Population-based optimization algorithms map well to multi-objective problems because they maintain a family of solutions that evolve over successive generations. A suitable algorithm can seek to generate a population of Pareto optimal solutions in the objective space of the problem. There are many multi-objective algorithms based on evolutionary programming or genetic algorithms (see Zitzler *et al*. 2000) that will perform such multi-objective optimizations. Arguably, the most popular methods from the literature are NSGA-II (Deb *et al*. 2002) and Strength Pareto Evolutionary Algorithm (SPEA2; Zitzler *et al*. 2000). In this work, we use a modified NSGA-II method (Voutchkov & Keane 2006) that has been improved for gains in performance over the standard algorithm by using the genetic algorithm engine in the OptionsMatlab software package. This will be referred to as OptionsNSGA2. The algorithm maintains a population of solutions that ‘evolve’ over generations of the algorithm to generate a number of Pareto optimal model instances. At the end of the process, the modeller selects a subset of the members of the PF for further study. While this method yields high-quality solutions to the estimation problem, it places considerable demands on computational resource. At each generation, multiple evaluations of an ESM must be performed. For such methods to be practical, these evaluations must be executed concurrently. The grid computing software exploited within GENIE enables us to exploit appropriate grid computing resource to perform function evaluations in a timely and reliable fashion.
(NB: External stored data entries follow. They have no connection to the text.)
Lemma serve_connection_fs (c : connection) (s : server_state) :
  fs (os (serve_connection current_dir guess_type c s)) = fs (os s).
Proof.
  unfold serve_connection.
  destruct (fst (receive (incoming c) "")) as [request|]; simpl; [|reflexivity].
  destruct (0 <? String.length request)%nat; simpl; [|reflexivity].
  pose proof (handle_request_keeps_fs current_dir guess_type request (os s)) as H.
  destruct (handle_request current_dir guess_type request (os s)) as [[r|e] w];
    exact H.
Qed.

Lemma answer_same_fs (c : connection) (w w' : world) :
  (forall p, fs w p = fs w' p) ->
  answer current_dir guess_type c w = answer current_dir guess_type c w'.
Proof.
  intros H. unfold answer.
  destruct (fst (receive (incoming c) "")) as [request|]; [|reflexivity].
  destruct (0 <? String.length request)%nat; [|reflexivity].
  now rewrite (response_of_same_fs current_dir guess_type request w w' H).
Qed.

Lemma serve_connection_sent (c : connection) (s : server_state) :
  sent (serve_connection current_dir guess_type c s)
  = sent s ++ reply current_dir guess_type c (os s).
Proof.
  unfold sent at 1. rewrite serve_connection_trace, flat_map_app.
  unfold reply. simpl. now rewrite app_nil_r.
Qed.
Lemma drive_link_round_trip_witness :
  (lit "1AbC_d-9" <> [] /\ Forall (fun c => id_char c = true) (lit "1AbC_d-9")
   /\ stops (lit "/view"))
  /\ extract_file_id_from_drive_link
       (lit "https://drive.google.com/file/d/" ++ lit "1AbC_d-9" ++ lit "/view")
     = Some (lit "1AbC_d-9").
Proof.
  assert (NE : lit "1AbC_d-9" <> []) by discriminate.
  assert (F : Forall (fun c => id_char c = true) (lit "1AbC_d-9"))
    by (repeat constructor).
  assert (St : stops (lit "/view")) by reflexivity.
  split; [repeat split; assumption|].
  exact (proj1 (drive_link_round_trip _ _ NE F St)).
Defined.

(** ** Meet recordings *)

Lemma and_then_Returns {A B : Type} (m : outcome A) (k : A -> outcome B) (b : B) :
  and_then m k = Returns b -> exists a, m = Returns a /\ k a = Returns b.
Proof. destruct m as [a|r]; simpl; [eauto | discriminate]. Qed.

Lemma is_str_eq (v : json) (s : str) : is_str v s = true -> v = JStr s.
Proof.
  destruct v; simpl; try discriminate. intros E.
  apply PyStrFacts.eqb_eq in E. congruence.
Qed.

Lemma for_each_invariant {A S : Type} (body : S -> A -> outcome S)
  (Inv : S -> Prop) (l : list A) :
  (forall s x s', In x l -> Inv s -> body s x = Returns s' -> Inv s') ->
  forall s s', Inv s -> for_each body l s = Returns s' -> Inv s'.
Proof.
  induction l as [|x l IH]; intros Step s s' I E; simpl in E.
  - injection E as <-. exact I.
  - apply and_then_Returns in E. destruct E as (s1 & B & E).
    apply (IH (fun s x s' Hx => Step s x s' (or_intror Hx)) s1 s'); [|exact E].
    apply (Step s x s1); [left; reflexivity | exact I | exact B].
Qed.

(** A turn of the inner loop leaves the list as it is or appends one
    record, which then has a file and describes the recording. *)
Lemma recording_step_cases (parent recording : json)
  (recordings recordings' : list listed_recording) :
  recording_step parent recordings recording = Returns recordings' ->
  recordings' = recordings
  \/ exists e, recordings' = recordings ++ [e] /\ has_file e
               /\ describes parent recording e.
Proof.
  unfold recording_step. intros E.
  apply and_then_Returns in E. destruct E as (st & Gs & E).
  destruct (is_str st (lit "FILE_GENERATED")) eqn:Is;
    [|left; congruence].
  apply and_then_Returns in E. destruct E as (dd & Gd & E).
  destruct (json_truthy dd); [|left; congruence].
  apply and_then_Returns in E. destruct E as (tested & Gt & E).
  destruct (json_truthy tested) eqn:T; [|left; congruence].
  apply and_then_Returns in E. destruct E as (fid & Gf & E).
  apply and_then_Returns in E. destruct E as (uri & Gu & E).
  apply and_then_Returns in E. destruct E as (name & Gn & E).
  apply and_then_Returns in E. destruct E as (start & Ga & E).
  injection E as <-. right. eexists. split; [reflexivity|].
  assert (fid = tested) by congruence. subst fid.
  apply is_str_eq in Is. subst st. split.
  - split; [reflexivity | exact T].
  - unfold describes; cbn. repeat split; trivial. exists dd. auto.
Qed.

Section MeetFacts.

Variable build_service : outcome unit.
Variable list_conference_records : outcome json.
Variable list_recordings : nat -> json -> outcome json.

Lemma record_step_invariant (records : list json) (i : nat) (record : json)
  (recordings recordings' : list listed_recording) :
  nth_error records i = Some record ->
  Forall (fun e => has_file e /\ comes_from list_recordings records e) recordings ->
  record_step list_recordings i recordings record = Returns recordings' ->
  Forall (fun e => has_file e /\ comes_from list_recordings records e) recordings'.
Proof.
  intros Hi I E. unfold record_step in E.
  apply and_then_Returns in E. destruct E as (parent & Gn & E).
  apply and_then_Returns in E. destruct E as (body & Gb & E).
  apply and_then_Returns in E. destruct E as (present & _ & E).
  destruct present; [|injection E as <-; exact I].
  apply and_then_Returns in E. destruct E as (listed & Gl & E).
  apply and_then_Returns in E. destruct E as (items & Gi & E).
  revert E. apply for_each_invariant; [|exact I].
  intros s x s' Hx Is St. apply recording_step_cases in St.
  destruct St as [-> | (e & -> & Hf & D)]; [exact Is|].
  apply Forall_app. split; [exact Is|]. constructor; [|constructor].
  split; [exact Hf|].
  assert (C : Recording.conference_record_id e = parent) by apply D.
  subst parent. exists x. split; [|exact D].
  exists i, record, body, items.
  split; [exact Hi|]. split; [exact Gn|]. split; [exact Gb|].
  split; [exists listed; auto | exact Hx].
Qed.

Lemma records_loop_invariant (records : list json) (rest : list json) (i : nat)
  (recordings recordings' : list listed_recording) :
  (forall k record, nth_error rest k = Some record ->
                    nth_error records (i + k) = Some record) ->
  Forall (fun e => has_file e /\ comes_from list_recordings records e) recordings ->
  records_loop list_recordings i rest recordings = Returns recordings' ->
  Forall (fun e => has_file e /\ comes_from list_recordings records e) recordings'.
Proof.
  revert i recordings; induction rest as [|record rest IH];
    intros i recordings Nth I E; simpl in E.
  - injection E as <-. exact I.
  - apply and_then_Returns in E. destruct E as (r1 & St & E).
    apply (IH (S i) r1); [| |exact E].
    + intros k rec Hk. replace (S i + k)%nat with (i + S k)%nat by lia.
      apply Nth. exact Hk.
    + apply (record_step_invariant records i record recordings); trivial.
      rewrite <- (Nat.add_0_r i). apply Nth. reflexivity.
Qed.

(** When the loop over the conference records completes, every request
    for recordings has returned. *)
Lemma records_loop_returns (rest : list json) (i : nat)
  (recordings recordings' : list listed_recording) :
  records_loop list_recordings i rest recordings = Returns recordings' ->
  forall k record, nth_error rest k = Some record ->
    exists name body,
      py_get record (lit "name") = Returns name
      /\ list_recordings (i + k) name = Returns body.
Proof.
  revert i recordings; induction rest as [|r rest IH];
    intros i recordings E k record Hk; simpl in E.
  - destruct k; discriminate.
  - apply and_then_Returns in E. destruct E as (r1 & St & E).
    destruct k as [|k].
    + injection Hk as ->. unfold record_step in St.
      apply and_then_Returns in St. destruct St as (parent & Gn & St).
      apply and_then_Returns in St. destruct St as (body & Gb & _).
      exists parent, body. rewrite Nat.add_0_r. auto.
    + replace (i + S k)%nat with (S i + k)%nat by lia.
      apply (IH (S i) r1 E k record Hk).
Qed.

(** What the function returns is what the [try] block returns, or the
    empty list of the handler. *)
Lemma list_meet_recordings_Returns (recs : list listed_recording) :
  snd (list_meet_recordings build_service list_conference_records list_recordings)
  = Returns recs ->
  list_meet_recordings_try build_service list_conference_records list_recordings
  = Returns recs
  \/ recs = [].
Proof.
  unfold list_meet_recordings.
  destruct (list_meet_recordings_try _ _ _) as [a|[e| | |status [content|]|]];
    cbn [snd]; intros E; try discriminate.
  - left. exact E.
  - right. congruence.
Qed.

(** When the [try] block returns, it has read the conference records, if
    the response has any, and run the loop over them. *)
Lemma list_meet_recordings_try_Returns (recs : list listed_recording) :
  list_meet_recordings_try build_service list_conference_records list_recordings
  = Returns recs ->
  recs = []
  \/ exists response records,
      list_conference_records = Returns response
      /\ records_of response records
      /\ records_loop list_recordings 0 records [] = Returns recs.
Proof.
  unfold list_meet_recordings_try. intros E.
  apply and_then_Returns in E. destruct E as (_ & _ & E).
  apply and_then_Returns in E. destruct E as (response & R & E).
  apply and_then_Returns in E. destruct E as (present & _ & E).
  destruct present; [|left; congruence].
  apply and_then_Returns in E. destruct E as (listed & Gl & E).
  apply and_then_Returns in E. destruct E as (records & Gi & E).
  right. exists response, records. repeat split; trivial. exists listed. auto.
Qed.

End MeetFacts.

Lemma py_getitem_in (v : json) (key : str) (x : json) :
  py_getitem v key = Returns x -> py_in key v = Returns true.
Proof.
  unfold py_getitem, getitem_key, py_in. destruct v; try discriminate.
  match goal with
  | |- context [find ?f members] => destruct (find f members) as [m|] eqn:F
  end; [|discriminate]. intros _.
  f_equal. apply existsb_exists. exists m. apply find_some in F. exact F.
Qed.

Lemma py_get_dict (v : json) (key : str) (x : json) :
  py_get v key = Returns x -> forall key', exists y, py_get v key' = Returns y.
Proof.
  unfold py_get. destruct v; try discriminate. intros _ key'.
  match goal with
  | |- context [find ?f members] => destruct (find f members)
  end; eauto.
Qed.

(** A turn of the inner loop on a recording that qualifies appends a
    record that describes it. *)
Lemma recording_step_qualifies (parent recording : json)
  (recordings : list listed_recording) :
  qualifies recording ->
  exists e, recording_step parent recordings recording = Returns (recordings ++ [e])
            /\ describes parent recording e.
Proof.
  intros (Gs & dd & fid & Gd & Td & Gf & Tf).
  destruct (py_get_dict _ _ _ Gs (lit "name")) as (name & Gn).
  destruct (py_get_dict _ _ _ Gs (lit "startTime")) as (start & Ga).
  destruct (py_get_dict _ _ _ Gf (lit "exportUri")) as (uri & Gu).
  unfold recording_step. rewrite Gs. cbn [and_then].
  replace (is_str (JStr (lit "FILE_GENERATED")) (lit "FILE_GENERATED")) with true
    by (symmetry; apply PyStrFacts.eqb_refl).
  rewrite Gd. cbn [and_then]. rewrite Td, Gf. cbn [and_then].
  rewrite Tf, Gu, Gn, Ga. cbn [and_then].
  eexists. split; [reflexivity|].
  unfold describes; cbn. repeat split; trivial. exists dd. auto.
Qed.

(** The inner loop only appends, and it appends a record for each
    recording that qualifies. *)
Lemma inner_loop_complete (parent : json) (items : list json)
  (recordings recordings' : list listed_recording) :
  for_each (recording_step parent) items recordings = Returns recordings' ->
  incl recordings recordings'
  /\ forall recording, In recording items -> qualifies recording ->
       exists e, In e recordings' /\ describes parent recording e.
Proof.
  revert recordings; induction items as [|x items IH]; intros recordings E;
    simpl in E.
  - injection E as <-. split; [apply incl_refl | intros ? []].
  - apply and_then_Returns in E. destruct E as (r1 & St & E).
    destruct (IH r1 E) as (Inc & Cov). split.
    + apply recording_step_cases in St.
      destruct St as [-> | (e & -> & _)]; [exact Inc|].
      intros y Hy. apply Inc. apply in_or_app. left. exact Hy.
    + intros recording [<- | Hin] Q; [|exact (Cov recording Hin Q)].
      destruct (recording_step_qualifies parent x recordings Q) as (e & St' & D).
      exists e. split; [|exact D]. apply Inc.
      assert (r1 = recordings ++ [e]) by congruence. subst r1.
      apply in_or_app. right. left. reflexivity.
Qed.

Lemma record_step_complete (list_recordings : nat -> json -> outcome json)
  (i : nat) (record : json) (recordings recordings' : list listed_recording) :
  record_step list_recordings i recordings record = Returns recordings' ->
  incl recordings recordings'
  /\ forall parent body items recording,
       py_get record (lit "name") = Returns parent ->
       list_recordings i parent = Returns body ->
       recordings_of body items ->
       In recording items -> qualifies recording ->
       exists e, In e recordings' /\ describes parent recording e.
Proof.
  intros E. unfold record_step in E.
  apply and_then_Returns in E. destruct E as (parent & Gn & E).
  apply and_then_Returns in E. destruct E as (body & Gb & E).
  apply and_then_Returns in E. destruct E as (present & Gp & E).
  destruct present.
  - apply and_then_Returns in E. destruct E as (listed & Gl & E).
    apply and_then_Returns in E. destruct E as (items & Gi & E).
    destruct (inner_loop_complete _ _ _ _ E) as (Inc & Cov).
    split; [exact Inc|].
    intros parent' body' items' recording Gn' Gb' (listed' & Gl' & Gi') Hin Q.
    assert (parent' = parent) by congruence. subst parent'.
    assert (body' = body) by congruence. subst body'.
    assert (listed' = listed) by congruence. subst listed'.
    assert (items' = items) by congruence. subst items'.
    exact (Cov recording Hin Q).
  - injection E as <-. split; [apply incl_refl|].
    intros parent' body' items' recording Gn' Gb' (listed' & Gl' & _) _ _.
    assert (parent' = parent) by congruence. subst parent'.
    assert (body' = body) by congruence. subst body'.
    apply py_getitem_in in Gl'. congruence.
Qed.

Lemma records_loop_complete (list_recordings : nat -> json -> outcome json)
  (rest : list json) (i : nat) (recordings recordings' : list listed_recording) :
  records_loop list_recordings i rest recordings = Returns recordings' ->
  incl recordings recordings'
  /\ forall k record parent body items recording,
       nth_error rest k = Some record ->
       py_get record (lit "name") = Returns parent ->
       list_recordings (i + k)%nat parent = Returns body ->
       recordings_of body items ->
       In recording items -> qualifies recording ->
       exists e, In e recordings' /\ describes parent recording e.
Proof.
  revert i recordings; induction rest as [|r rest IH]; intros i recordings E;
    simpl in E.
  - injection E as <-. split; [apply incl_refl|]. intros [|k]; discriminate.
  - apply and_then_Returns in E. destruct E as (r1 & St & E).
    destruct (IH (S i) r1 E) as (Inc & Cov).
    destruct (record_step_complete _ _ _ _ _ St) as (Inc1 & Cov1).
    split; [intros y Hy; apply Inc, Inc1, Hy|].
    intros [|k] record parent body items recording Hk Gn Gb Ro Hin Q.
    + injection Hk as ->. rewrite Nat.add_0_r in Gb.
      destruct (Cov1 parent body items recording Gn Gb Ro Hin Q) as (e & He & D).
      exists e. split; [apply Inc, He | exact D].
    + replace (i + S k)%nat with (S i + k)%nat in Gb by lia.
      exact (Cov k record parent body items recording Hk Gn Gb Ro Hin Q).
Qed.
### (b) Non-dominated sorting genetic algorithm with surrogate modelling

Even with concurrent execution of the GENIE models, the large number of generations *O*(10^{2}) required to reach an optimal solution can make the method prohibitively expensive. For example, a standard application of the OptionsNSGA2 algorithm to a GENIE model would typically require several weeks of continuous computing time to achieve a high-quality result (figure 1*a*). In order to perform the parameter estimation exercise in a timely fashion, we therefore employ the OptionsNSGA2 method with surrogate modelling (figure 1*b*). The use of surrogate models with the OptionsNSGA2 algorithm can reduce, by an order of magnitude, the total number of simulation years required for a high-quality result in the calibration of a GENIE model. In the surrogate modelling approach, one seeks to build a representation of the individual objective functions of the problem using RSM techniques. This provides surrogate models of the underlying problem, which can be extensively searched at significantly less cost than the true expensive functions (Earth system simulations). The main challenge with this method is to refine the surrogate models so that they provide a sufficiently accurate representation of the objective functions, at least in the optimal regions of the parameter space. This is typically achieved through an iterative process in which the surrogate models are updated using the true response of the underlying function. By adding such evaluations to the data cache of existing points, the quality of subsequent RSMs is improved until good agreement between the GENIE model and the RSM is achieved. The resulting members of the PF are taken from the evaluations of the GENIE model and not from the RSM, thus ensuring that the results relate to the true response of the model.

### (c) Kriging

There are many RSMs that could be used to provide a cheap surrogate model for the optimization process. Voutchkov & Keane (2006) discussed some of the merits of different RSM methods, but we limit our discussion here to the Kriging method (Jones *et al*. 1998) that we have chosen to employ. Kriging is a curve-fitting technique that originated in the field of geological surveying. This method has been found to work very well for a wide range of multi-objective problems. However, there is a computational cost to building the Krig models of the underlying functions. The curvature of each Krig is controlled by a set of hyper-parameters that must themselves be tuned (optimized) to provide the best fit of the surface to the sampled data. This is achieved by maximizing a concentrated likelihood function (CLF) over a set of sampled data points. The evaluations of the CLF involve the inversion of a matrix of correlation measures (an *O*(*N*^{3}) operation) and consequently the tuning of the Krig can incur significant computational expense. For the typical scale of a GENIE parameter estimation problem (in this case 12 model parameters), the Krigs are built using in excess of 120 sampled data points, and the hyper-parameter tuning process is expensive. Since a separate Krig is built for each objective function, there is scope for concurrency, and these calculations are therefore performed in parallel on the best resource available.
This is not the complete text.